_Task_.
State how many lines in the following entries contain the word "exact". No other output.

_Stored items_.
Lemma calls_silent I Q {A} (m : F Mem P (X * list Call) A) w :
  (I (w_store w) → I (w_store (m w).2)) → (w_host (m w).2).2 = (w_host w).2 → calls_at I Q m w.
Proof. intros Hi Hm Hw. split; [auto|]. exists []. by rewrite app_nil_r. Qed.

Lemma calls_ret I Q {A} (a : A) w : calls_at I Q (retF a) w.
Proof. by apply calls_silent. Qed.

Lemma calls_bind I Q {A B} (m : F Mem P (X * list Call) A) (k : A → F Mem P (X * list Call) B) w :
  calls_at I Q m w → (∀ a w', m w = (a, w') → I (w_store w') → calls_at I Q (k a) w') →
  calls_at I Q (bindF m k) w.
Proof.
  intros Hm Hk Hw. unfold bindF. destruct (Hm Hw) as (Hi & n1 & H1 & F1).
  destruct (m w) as [a w1] eqn:E. simpl in *. destruct (Hk a w1 eq_refl Hi Hi) as (Hi2 & n2 & H2 & F2).
  split; [done|]. exists (n1 ++ n2). rewrite H2, H1, <-(assoc_L (++)). split; [done|].
  by apply Forall_app.
Qed.
End Calls.

Section Distribution.
Context {crypto : Crypto} {P X : Type} `{!Platform P, !FlowNet X}
  `{!Postcard IdentityClaim, !Postcard (WalletPublicKey * DeviceRecord), !Postcard DeviceRecord,
    !Postcard ReachabilityRecord, !Postcard VersionPins, !Postcard WalletPublicKey,
    !Postcard contacts.Contact, !Postcard (list str), !Postcard (list (str * str)),
    !Postcard AppMessage, !Postcard attachments.StoredAttachment, !Postcard StoredGroup,
    !Postcard (list StoredMessage), !Postcard (list GroupStoredMessage), !Postcard SegMeta,
    !Postcard (list peerbook.PeerRecord), !Json GroupInvitePayload, !Json GroupLeavePayload}.
Abbreviation W := (World Mem P (X * list Call)).

Definition trusted (t : verified.TrustLevel) : bool :=
  match t with verified.Verified | verified.Pinned => true | _ => false end.

(** What a delivery of the flow may look like: to the certified active device of
    a user of the group, another device than this one, whose wallet is our own
    or one that was verified or pinned. *)
Record authorised (identity : Identity) (targets : list GroupMember) (c : Call) : Prop := {
  au_certified : certified (c_record c);
  au_target : ∃ t, t ∈ targets ∧ gmem_user_id t = uid (c_record c);
  au_handle : c_handle c = r_handle (sg_record (c_record c));
  au_device : c_device c = r_device (sg_record (c_record c));
  au_other : device_key (sd_record (signed (c_device c))) ≠ Identity.device_public identity;
  au_trust : r_wallet (sg_record (c_record c)) = Identity.wallet_public identity ∨
    trusted (verified.level (uid (c_record c)) (r_wallet (sg_record (c_record c))) (c_store c)) = true
}.

Lemma level_pins u wallet v wallet' b (m : Mem) :
  verified.level u wallet (<[key v wallet' := b]> m) = verified.level u wallet m.
Proof.
  assert (∀ k, head k ≠ Some "r"%char → <[key v wallet' := b]> m !! k = m !! k) as Hk.
  { intros k Hk. apply lookup_insert_ne. intros <-. by apply Hk. }
  assert (verified.get u (<[key v wallet' := b]> m) = verified.get u m) as Hv
    by (unfold verified.get; simpl; by rewrite Hk).
  assert (contacts.list_names (<[key v wallet' := b]> m) = contacts.list_names m) as Hn
    by (unfold contacts.list_names; simpl; by rewrite Hk).
  assert (∀ p ns, contacts.first_match p ns (<[key v wallet' := b]> m) =
    contacts.first_match p ns m) as Hf.
  { intros p ns. induction ns as [|n ns IH]; [done|]. cbn [contacts.first_match].
    assert (contacts.load n (<[key v wallet' := b]> m) = contacts.load n m) as ->
      by (unfold contacts.load; simpl; by rewrite Hk).
    destruct (contacts.load n m) as [[c|]|]; [|exact IH|done]. cbn [bind_result]. by rewrite IH. }
  unfold verified.level, contacts.by_user_id. rewrite Hv, Hn.
  destruct (verified.get u m) as [[x|]|]; [done| |done].
  destruct (contacts.list_names m); [|done]. cbn [bind_result]. by rewrite Hf.
Qed.

Lemma resolve_group_spec identity t (w : W) :
  let '(r, w') := resolve_group_target identity t w in
  (w_host w').2 = (w_host w).2 ∧
  (∀ id, load_group id (w_store w') = load_group id (w_store w)) ∧
  match r with
  | None => True
  | Some (h, rec) => certified rec ∧ h = r_handle (sg_record rec) ∧ uid rec = gmem_user_id t ∧
      (r_wallet (sg_record rec) = Identity.wallet_public identity ∨
       trusted (verified.level (uid rec) (r_wallet (sg_record rec)) (w_store w')) = true)
  end.
Proof.
  unfold resolve_group_target. destruct (UserId.new (gmem_user_id t)) as [u|] eqn:Hu; [|done].
  apply UserId.uid_new_Ok in Hu.
  unfold bindF at 1, on_host at 1. cbn [lookup_user_id logged_net].
  destruct (lookup_user_id u (w_host w).1) as [[rec|e] x']; [|done].
  destruct (verify rec) as [[]|] eqn:Hv; [|done]. cbn [is_err is_ok negb orb].
  destruct (bool_decide_reflect (r_user_id (sg_record rec) = u)) as [<-|]; [|done]. cbn [negb].
  unfold bindF at 1, read_store at 1. cbn [w_store].
  destruct (_ && _) eqn:Ht; [done|].
  unfold bindF, on_store. cbn [w_store]. rewrite check_and_pin_run.
  destruct (load_pins _ _ (w_store w)) as [[pins|]|e]; [|done..].
  destruct (accepts pins rec); [|done]. simpl. split; [done|]. split.
  - intros id. unfold load_group. simpl. by rewrite lookup_insert_ne.
  - apply verify_spec in Hv. split_and!; [done..|]. rewrite level_pins.
    apply andb_false_iff in Ht as [Ht|Ht].
    + left. by apply negb_false_iff, bool_decide_eq_true in Ht.
    + right. by destruct (verified.level _ _ _).
Qed.

Lemma calls_strengthen I Q {A} (m : F Mem P (X * list Call) A) (w : W) :
  I (w_store w) → calls_at I Q m w → calls_at (λ _, True) Q m w.
Proof. intros Hi Hm _. destruct (Hm Hi) as [_ H]. done. Qed.

Lemma calls_store I Q {A} (m : M Mem A) (w : W) :
  (I (w_store w) → I (m (w_store w)).2) → calls_at I Q (on_store m) w.
Proof.
  intros H. apply calls_silent; unfold on_store; destruct (m (w_store w)); [exact H|done].
Qed.

Lemma calls_platform I Q {A} (m : P → A * P) (w : W) : calls_at I Q (on_platform m) w.
Proof. apply calls_silent; unfold on_platform; by destruct (m (w_platform w)). Qed.

(** The policy may do anything but touch the stored groups. *)
Definition leaves_groups (deliver : DeliveryHook Mem X) : Prop :=
  ∀ h rec dev item plaintext s x id,
    load_group id (deliver h rec dev item plaintext s x).1.2 = load_group id s.

Definition group_is (g : str) (saved : result error (option StoredGroup)) (m : Mem) : Prop :=
  load_group g m = saved.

_Reply to the exercise_.
2